豪雨後の半魚人襲来を凌いだのは良いのだが、あの一件でまた仕事が増えた善導騎士団は復興事業を加速させながら、次々にイギリスで大系転換の終わった魔術師達に空間制御を覚えさせ、転移をフル活用しての要塞建造に乗り出している。
嘗て、少年が多くの工事関係者達に行って驚きと困惑を齎したのと同様。
今は部下達の大半がその少年ポジションで諸々の視線を受け止めている。
神の欠片は現在も防御幕に覆われながら、内部で変異し続けていたが、それも今は時間稼ぎには有り難く。

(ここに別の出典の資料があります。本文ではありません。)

Lemma free_owned (base : view) (c : file_ctx T) (w : W) (f : Z) : owned base c w ->
  owned base (fst (ina_file_free f (c, w))) (snd (ina_file_free f (c, w))) /\
  heap (fst (ina_file_free f (c, w))) = delete f (heap c).
Proof.
  intros Ho. unfold ina_file_free. destruct (heap c !! f) as [x|] eqn:Hx; [|split; [done|by rewrite delete_id]].
  set (c1 := if has_ctx x then _ else c). assert (heap c1 = heap c) as Hh by (subst c1; by destruct (has_ctx x)). clearbody c1.
  cbn [fst snd]. split; [|by rewrite <- Hh]. apply (owned_delete base c w _ f x); [done|done|by rewrite <- Hh|..].
  - destruct (close_sees (match stream x with Some s => fclose s w | None => w end) (fh x)) as [-> _].
    destruct (stream x) as [s|] eqn:Hs; [|done]. destruct (fclose_sees w s (fh x)) as [-> _]; [by apply (stream_fd base c w Ho f)|].
    by rewrite delete_delete_eq.
  - destruct (close_sees (match stream x with Some s => fclose s w | None => w end) (fh x)) as [_ ->].
    destruct (stream x) as [s|] eqn:Hs; [|done]. by destruct (fclose_sees w s (fh x)) as [_ ->]; [apply (stream_fd base c w Ho f)|].
Qed.
Lemma owned_insert (base : view) (c : file_ctx T) (w w' : W) (f : Z) (x : file) (c' : file_ctx T) :
  owned base c w -> heap c !! f = None -> heap c' = <[f := x]> (heap c) -> stream x = None ->
  v_fds (sees w) !! fh x = None -> is_Some (v_fds (sees w') !! fh x) ->
  (forall fd : Z, fd <> fh x -> v_fds (sees w') !! fd = v_fds (sees w) !! fd) -> v_streams (sees w') = v_streams (sees w) ->
  owned base c' w'.
Proof.
  intros [H1 H2 H3 H4 H5 H6 H7] Hf Hh Hs Hno Hfd Hsame Hst.
  assert (forall (f' : Z) (x' : file), heap c' !! f' = Some x' <-> (f' = f /\ x' = x) \/ (f' <> f /\ heap c !! f' = Some x')) as Hl.
  { intros f' x'. rewrite Hh, lookup_insert_Some. split; [intros [[-> ->]|[? ?]]; [by left|by right]|intros [[-> ->]|[? ?]]; [by left|by right]]. }
  assert (forall (f' : Z) (x' : file), heap c !! f' = Some x' -> heap c' !! f' = Some x') as Hup.
  { intros f' x' E. apply Hl. right. split; [|done]. intros ->. congruence. }
  assert (forall fd : Z, owns_fd c' fd -> owns_fd c fd \/ fd = fh x) as Hof.
  { intros fd (f' & x' & E1 & E2). apply Hl in E1 as [[-> ->]|[_ E1]]; [by right|left; by exists f', x']. }
  assert (forall fd : Z, owns_fd c fd -> owns_fd c' fd) as Hof'.
  { intros fd (f' & x' & E1 & E2). exists f', x'. split; [by apply Hup|done]. }
  assert (forall s : nat, owns_stream c' s <-> owns_stream c s) as Hos.
  { intros s. split; intros (f' & x' & E1 & E2); exists f', x'; [|by split; [apply Hup|]].
    apply Hl in E1 as [[-> ->]|[_ E1]]; [congruence|done]. }
  assert (~ owns_fd c (fh x)) as Hnew.
  { intros (f' & x' & E1 & E2). destruct (H5 f' x' E1) as [o Ho]. congruence. }
  constructor.
  - intros fd Ho. destruct (Hof fd Ho) as [Ho'| ->]; [by apply H1|]. by rewrite <- H2.
  - intros fd Hn. rewrite Hsame; [apply H2; intros Ho; by apply Hn, Hof'|]. intros ->. apply Hn. exists f, x. split; [apply Hl; by left|done].
  - intros s. rewrite Hos. apply H3.
  - intros s. rewrite Hos, Hst. apply H4.
  - intros f' x' E. apply Hl in E as [[-> ->]|[_ E]]; [done|]. rewrite Hsame; [by apply (H5 f')|]. intros Heq. rewrite <- Heq in Hno.
    destruct (H5 f' x' E) as [o Ho]. congruence.
  - intros f' x' s E1 E2. rewrite Hst. apply Hl in E1 as [[-> ->]|[_ E1]]; [congruence|by apply (H6 f')].
  - intros f1 f2 x1 x2 E1 E2 Heq. apply Hl in E1 as [[-> ->]|[N1 E1]]; apply Hl in E2 as [[-> ->]|[N2 E2]]; [done|..|by apply (H7 f1 f2 x1 x2)].
    + destruct Hnew. rewrite Heq. by apply (fd_is_owned c f2).
    + destruct Hnew. rewrite <- Heq. by apply (fd_is_owned c f1).
Qed.

Lemma new_owned (base : view) (path : string) (a : access_mode) (cr : create_mode) (s : share_mode) (flags f : Z) (c : file_ctx T) (w : W) :
  owned base c w -> listed c -> good_ptr f -> heap c !! f = None ->
  let '(c', w', r) := ina_file_new path a cr s flags f c w in
  owned base c' w' /\ listed c' /\
  (r = Ok f /\ (exists x : file, heap c' = <[f := x]> (heap c) /\ has_ctx x = true) \/ r = Err INA_ERR_FILE_OPEN /\ heap c' = heap c).
Proof.
  intros Ho Hli Hg Hf. unfold ina_file_new. rewrite (proj2 (Z.eqb_neq f 0)) by (by apply good_ptr_nonzero).
  set (pf := __ina_file_posix_map_flags a cr s flags). pose proof (open_sees w path pf (default_mode c)) as Hop.
  destruct (open path pf (default_mode c) w) as [w1 fd]. destruct Hop as [(-> & Hfd & Hst)|(Hpos & Hno & Hst & o & Hfd)].
  - change (-1 <? 0) with true. cbn iota. unfold ina_file_free at 1. cbn [set_heap heap]. rewrite lookup_insert_eq. cbn [has_ctx stream fh].
    destruct (close_sees w1 (-1)) as [Hc1 Hc2].
    assert (v_fds (sees w1) !! (-1) = None) as Hneg.
    { destruct (v_fds (sees w1) !! (-1)) eqn:Hx; [|done]. pose proof (fds_sees w1 (-1) ltac:(by rewrite Hx)). lia. }
    cbn [set_files set_heap files heap default_mode]. rewrite delete_insert_id by done.
    split; [|split; [|by right]].
    + destruct Ho as [H1 H2 H3 H4 H5 H6 H7]. constructor; try done; cbn [heap]; rewrite ?Hc1, ?Hc2, ?Hst, ?(delete_id _ _ Hneg), ?Hfd; done.
    + destruct Hli as (m & Hm & L1 & L2). exists (delete (key_ptr f) m). cbn [files heap].
      assert (m !! key_ptr f = None) as Hmf.
      { destruct (m !! key_ptr f) as [f'|] eqn:Hk; [|done]. destruct (L2 _ _ Hk) as [Hi He].
        destruct (L1 f' Hi) as [Hg' _]. apply key_ptr_inj in He; [|done|done]. subst f'. rewrite Hf in Hi. by inversion Hi. }
      split; [by apply tb_remove_rep; [|apply key_ptr_valid]|]. by rewrite delete_id.
  - rewrite (proj2 (Z.ltb_ge fd 0)) by done. set (w2 := if has_flag _ _ then _ else _).
    assert (sees w2 = sees w1) as Hw2 by (subst w2; destruct (has_flag _ _); [apply fadvise_sees|destruct (has_flag _ _); [apply fadvise_sees|done]]).
    clearbody w2. set (x := File_ true path fd None a cr s).
    split; [|split; [|left; split; [done|by exists x]]].
    + apply (owned_insert base c w w2 f x); try done; cbn [fh x]; rewrite Hw2.
      * by rewrite Hfd, lookup_insert_eq.
      * intros fd' Hne. by rewrite Hfd, lookup_insert_ne.
      * done.
    + destruct Hli as (m & Hm & L1 & L2). exists (<[key_ptr f := f]> m). cbn [set_files set_heap files heap].
      split; [apply tb_set_rep; [done|by apply key_ptr_valid|by apply good_ptr_nonzero]|]. split.
      * intros f' Hi. destruct (decide (f' = f)) as [->|Hne]; [by rewrite lookup_insert_eq|]. rewrite lookup_insert_ne in Hi by done.
        destruct (L1 f' Hi) as [Hg' Hm']. split; [done|]. rewrite lookup_insert_ne; [done|]. intros Hk. apply key_ptr_inj in Hk; [by destruct Hne|done|done].
      * intros k f'. destruct (decide (k = key_ptr f)) as [->|Hne].
        -- rewrite lookup_insert_eq. intros [= <-]. by rewrite lookup_insert_eq.
        -- rewrite lookup_insert_ne by done. intros Hk. destruct (L2 k f' Hk) as [Hi He]. split; [|done].
           rewrite lookup_insert_ne; [done|]. intros Heq. by rewrite Heq in Hne.
Qed.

『分厚過ぎるなぁ。この壁何メートルありやがるんだ?』
『お~い。次はB-23ブロックだってよぉ!!』
『うぇ~~い!! 仕事終わらねぇなぁ』
『愚痴んなよぉ~~昼には和風ステーキ弁当がオレ達を待ってる!!』
『ふふ、残念だったな……アレは今日和風テリヤキ・ステーキ弁当になった!!』
『グレードがダウンするどころかアップするのかよww』
『おお、神よ。食欲に平伏す我々を許したまえ!!』
『そういやぁ、おまえんちカトリックだったっけ』
『もう世俗化して見る影もないアットホームな宗教ですが何か?』
『ウチは原理主義派だったけど、改宗して世俗系になったんだ。ま、神様も許してくれるだろ。天に行く前にちょっと人類の砦作って来たって言えば』
『お前くらい真面目なら、良くやったと言って下さるさ♪ 神は違えど、人類の為の善行に違いはないだろ?』
シェルター都市は最終防衛線の構築が終了した後。
規模を広げての巨大な造成計画が複数始動。
幾つかの地域から残っていた物資や紙媒体で残る情報を次々にドローンに搭載した転移用の導線で集め、更に被害にあった多くの建築物を公共のものは自治体に言って解体。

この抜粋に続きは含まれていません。